Verbose mode automatically enables all RTT (round-trip time) logging and memory stats logging. It produces significantly more output and should be used for debugging only.

For servers:

Terminal window
meta.flexfs start --verbose
proxy.flexfs start --verbose

Round-trip time logging measures and logs the latency of individual operations. Each RTT category can be enabled independently for targeted diagnostics:

FlagWhat it measures
--blockRTTBlock storage system round-trip times (read/write to object storage or proxy).
--metaRTTMetadata server round-trip times (RPC calls to meta.flexfs).
--storeRTTStore subsystem round-trip times (internal store operations).
--fuseRTTFUSE round-trip times (time spent processing each FUSE operation).

Example:

Terminal window
mount.flexfs start my-volume /mnt/data --blockRTT --metaRTT

RTT log entries include the operation type, latency, and relevant context (such as block ID or inode number), enabling you to identify bottlenecks in specific subsystems.

The --memStats flag logs periodic statistics about the mount client’s internal buffer pools and LRU caches:

Terminal window
mount.flexfs start my-volume /mnt/data --memStats

This is useful for tuning cache sizes (--memCapacity, --dirtyCapacity, --poolCapacity) and understanding memory usage patterns.

When --verbose is enabled, memory stats are automatically logged.

The --pprof flag starts a Go pprof HTTP server for CPU and memory profiling:

Terminal window
mount.flexfs start my-volume /mnt/data --pprof

The pprof endpoint is available at http://localhost:6063/debug/pprof/ for mount.flexfs (the port varies by component — see table below).

To capture a CPU profile:

Terminal window
go tool pprof http://localhost:6063/debug/pprof/profile?seconds=30

To capture a heap profile:

Terminal window
go tool pprof http://localhost:6063/debug/pprof/heap

pprof is also available on server components:

Componentpprof port
admin.flexfs6060
csi.flexfs6061
meta.flexfs6062
mount.flexfs6063
proxy.flexfs6064
stat.flexfs6065

The metadata server and proxy server log to stdout by default.

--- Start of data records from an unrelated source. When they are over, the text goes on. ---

(** The loop ends within the attempts left, in one of three ways; each iteration
    is one call of the simulator; when every call succeeds, it does not fail. *)
Lemma execute_loop_end rid w0 def fuel wf (w : world) :
  executable def → exec_inv rid w0 wf w → progress_inv def wf →
  (work_left (retryPolicy def) (wf_tasks wf) < fuel)%nat →
  ∃ o wf' w', execute_loop fuel def wf w = (o, w') ∧ exec_inv rid w0 wf' w'
    ∧ loop_end def o wf' ∧ matched def (wf_tasks wf') ∧ context wf' = context wf
    ∧ w_dead w' = w_dead w
    ∧ (w_calls w' ≤ w_calls w + work_left (retryPolicy def) (wf_tasks wf))%nat
    ∧ (tasks_succeed def (context wf) (w_calls w) → Forall first_try (wf_tasks wf) →
         state wf' ≠ Failed ∧ Forall first_try (wf_tasks wf'))
    ∧ (Forall (explained def (context wf)) (wf_tasks wf) → Forall (explained def (context wf)) (wf_tasks wf')).
Proof.
  intros Hex. revert wf w. induction fuel as [|fuel IH]; intros wf w Hinv Hpi Hf; [lia|].
  cbn [execute_loop]. destruct Hpi as [Hst Hm Hip].
  rewrite bool_decide_eq_true_2 by done. cbn [negb].
  destruct (nextRunnable (wf_tasks wf) (tasks def)) as [d|] eqn:Hnext.
  - destruct (nextRunnable_queued def _ d Hm Hip Hnext) as (Hd & t & Hfind & Ht & Heq & Hq & Hatt & _).
    destruct (run_next_Ok rid w0 def wf d t w Hinv Hfind)
      as (wf' & st & t' & w' & Hrun & Hinv' & Hst' & Hctx & _ & Hts & Hnt & Hdead & Hcalls & Hsucc & Hout).
    rewrite (M_bind_eq_Ok _ _ _ _ _ Hrun).
    destruct (task_step def _ _ _ _ _ Hm Hip Ht Hq Hatt Hts Hnt) as (Hm' & Hless & Hin & Hcase).
    assert (Forall (explained def (context wf)) (wf_tasks wf) → Forall (explained def (context wf)) (wf_tasks wf')) as Hexp.
    { intros He. rewrite Forall_forall in He. apply Forall_forall. intros x [->|[Hx _]]%Hin; [|by apply He].
      eapply next_task_explained; [done|exact Heq|exact Hnt|exact Hsucc|exact Hout]. }
    assert (tasks_succeed def (context wf) (w_calls w) → Forall first_try (wf_tasks wf) →
      st = TaskSucceeded ∧ Forall first_try (wf_tasks wf')) as Hfirst.
    { intros Ha Hft. destruct (Ha (w_calls w) d (tr_runId t) (definitionTaskId t)) as (r & Hr); [lia|done|].
      assert (st = TaskSucceeded) as Hs by (apply Hsucc; by exists r). split; [done|].
      rewrite Forall_forall in Hft. apply Forall_forall. intros x [->|[Hx _]]%Hin; [|by apply Hft].
      specialize (Hft t Ht). unfold first_try in *. rewrite Hq, decide_False in Hft by done.
      rewrite (nt_attempt _ _ _ _ Hnt), Hft.
      destruct (nt_status _ _ _ _ Hnt) as [[_ Hs']|[[? _]|[? _]]]; [|congruence..].
      by rewrite Hs', decide_True. }
    destruct Hcase as [(-> & Ht' & Hexh & Hoth)|[Hnf Hprog]].
    + rewrite bool_decide_eq_true_2 by done.
      destruct (applyTransition_Ok rid w0 wf' "fail" Failed execution_owner w' Hinv')
        as (wf'' & w'' & -> & Hinv'' & Hst'' & Hts' & Hctx' & _ & Hd' & Hc');
        [apply fail_enabled; congruence|].
      exists (Ok wf''), wf'', w''. split; [done|]. split; [done|]. split; [|split; [|split; [|split; [|split; [|split]]]]].
      * by apply (end_failed _ _ t'); rewrite ?Hts'.
      * by rewrite Hts'.
      * congruence.
      * congruence.
      * rewrite Hc', Hcalls. lia.
      * intros Ha Hft. by destruct (Hfirst Ha Hft).
      * by rewrite Hts'.
    + rewrite bool_decide_eq_false_2 by done.
      destruct (IH wf' w' Hinv') as (o & wf'' & w'' & Hloop & Hinv'' & Hend & Hm'' & Hctx' & Hd' & Hc' & Hall & Hexp').
      * split; [congruence|done|done].
      * lia.
      * exists o, wf'', w''. split; [done|]. split; [done|]. split; [done|]. split; [done|].
        split; [congruence|]. split; [congruence|]. split; [lia|]. rewrite Hctx in Hall. rewrite Hctx in Hexp'.
        split; [|by intros He; apply Hexp', Hexp]. intros Ha Hft.
        apply Hall; [|by apply Hfirst]. intros j d' r' i' Hj. apply Ha. lia.
  - pose proof (not_stuck def _ Hm Hip (ex_closed _ Hex) (ex_acyclic _ Hex) Hnext) as Hall.
    destruct (finish_run_end rid w0 def wf w Hinv Hm Hst Hall)
      as (o & wf' & w' & Hfin & Hinv' & Hend & Hts & Hctx & Hd & Hc).
    exists o, wf', w'. split; [done|]. split; [done|]. split; [done|]. rewrite Hts, Hctx, Hd, Hc.
    split; [done|]. split; [done|]. split; [done|]. split; [lia|]. split; [|done]. intros _ Hft. split; [|done].
    inversion Hend as [? Hs|? ? ? Hin [Hs _]|? Hs]; subst; try congruence.
    rewrite Hts, Forall_forall in *. exfalso. destruct (Hall _ Hin). congruence.
Qed.
(** One block of a call that has or gets the locks of its run. *)
Lemma exclusive_run fuel rids phs ts w k rid t n :
  exclusive fuel rids phs (ts, w) → rids !! k = Some rid → ts !! k = Some t → is_done t = false →
  (∀ k', rids !! k' = Some rid → phs !! k' = Some Inside → k' = k) →
  wp rid (run_resting rid) n t w →
  ∃ phs', exclusive fuel rids phs' (<[k := (run_block t w).1]> ts, (run_block t w).2).
Proof.
  intros Hex Hr Ht Hd Hother Hw.
  destruct (wp_run_block _ _ _ (run_resting rid) n t w (run_resting_stable rid) Hw Hd) as (n' & HG & Hp & _ & HJ).
  destruct (run_block t w) as [t' w']. simpl in *.
  set (ph := if is_done t' then Over else Inside).
  assert (k < length ts)%nat as Hk by by eapply lookup_lt_Some.
  destruct Hex as [Hl1 Hl2 Hph Honce Hheld]. simpl in *.
  assert (∀ k', k' ≠ k → (<[k:=ph]> phs) !! k' = phs !! k') as Hne by (intros; by apply list_lookup_insert_ne).
  assert ((<[k:=ph]> phs) !! k = Some ph) as Heq by (apply list_lookup_insert_eq; lia).
  exists (<[k := ph]> phs). split; simpl; rewrite ?length_insert; [done|done|..].
  - intros k' rid' ph' u Hr' Hp' Hu. destruct (decide (k' = k)) as [->|Hkk].
    + rewrite Heq in Hp'. rewrite list_lookup_insert_eq in Hu by done.
      injection Hp' as <-. injection Hu as <-. assert (rid' = rid) as -> by congruence. unfold ph, phase_ok.
      destruct (is_done t') eqn:Hdu; [done|]. split; [done|]. split; [by apply HJ|]. by exists n'.
    + rewrite Hne in Hp' by done. rewrite list_lookup_insert_ne in Hu by done.
      specialize (Hph k' rid' ph' u Hr' Hp' Hu). destruct ph'; try done.
      assert (rid' ≠ rid) as Hrr by (intros ->; by destruct Hkk; apply Hother).
      destruct Hph as (Hdu & Hh & m & Hm). split; [done|]. pose proof (gu_others _ _ _ HG rid' Hrr) as HG'.
      split; [by eapply holding_stable|]. exists m. eapply parked_stable; [apply _|done|done].
  - intros k1 k2 rid' Hk1 Hk2. destruct (decide (k1 = k)) as [->|], (decide (k2 = k)) as [->|]; try done.
    + rewrite (Hne k2) by done. intros _ Hi. assert (rid' = rid) as -> by congruence. symmetry. by apply Hother.
    + rewrite (Hne k1) by done. intros Hi _. assert (rid' = rid) as -> by congruence. by apply Hother.
    + rewrite !Hne by done. by eapply Honce.
  - intros rid' Hin. destruct (decide (rid' = rid)) as [->|Hrr].
    + unfold ph in Heq. destruct (is_done t') eqn:Hdt; [right|left; by exists k].
      destruct t' as [o| |]; [|done..]. apply (Hp w'). reflexivity.
    + destruct (Hheld rid' Hin) as [(k' & Hk' & Hi)|[wf Hrest]].
      * left. exists k'. split; [done|]. rewrite Hne; [done|]. intros ->. congruence.
      * right. exists wf. eapply resting_stable; [done|by apply (gu_others _ _ _ HG)].
Qed.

Use --verbose for detailed operation logging.

When running under systemd, logs are captured by the journal:

Terminal window
# Metadata server logs
journalctl -u flexfs-meta -f
# Proxy server logs
journalctl -u flexfs-proxy -f

The CSI driver logs to stdout within the container. Enable verbose logging by passing --verbose to the csi.flexfs start command:

Terminal window
# View CSI driver logs
kubectl logs -n kube-system <flexfs-csi-node-pod> -c flexfs-csi-driver

Mount client logs within the CSI driver are written to /var/lib/kubelet/flexfs/<volume-name>/log-rw (or log-ro for read-only mounts).

SymptomDiagnostic steps
Slow readsEnable --blockRTT and --metaRTT. Check if latency is in block storage or metadata.
Slow writesEnable --blockRTT. Check dirty cache queue with --memStats.
High memory usageEnable --memStats. Review cache sizes.
Mount hangsEnable --fuseRTT. Check for blocked FUSE operations.
Metadata server slowEnable --verbose on meta.flexfs. Check flexfs_meta_rpc_duration_seconds metrics.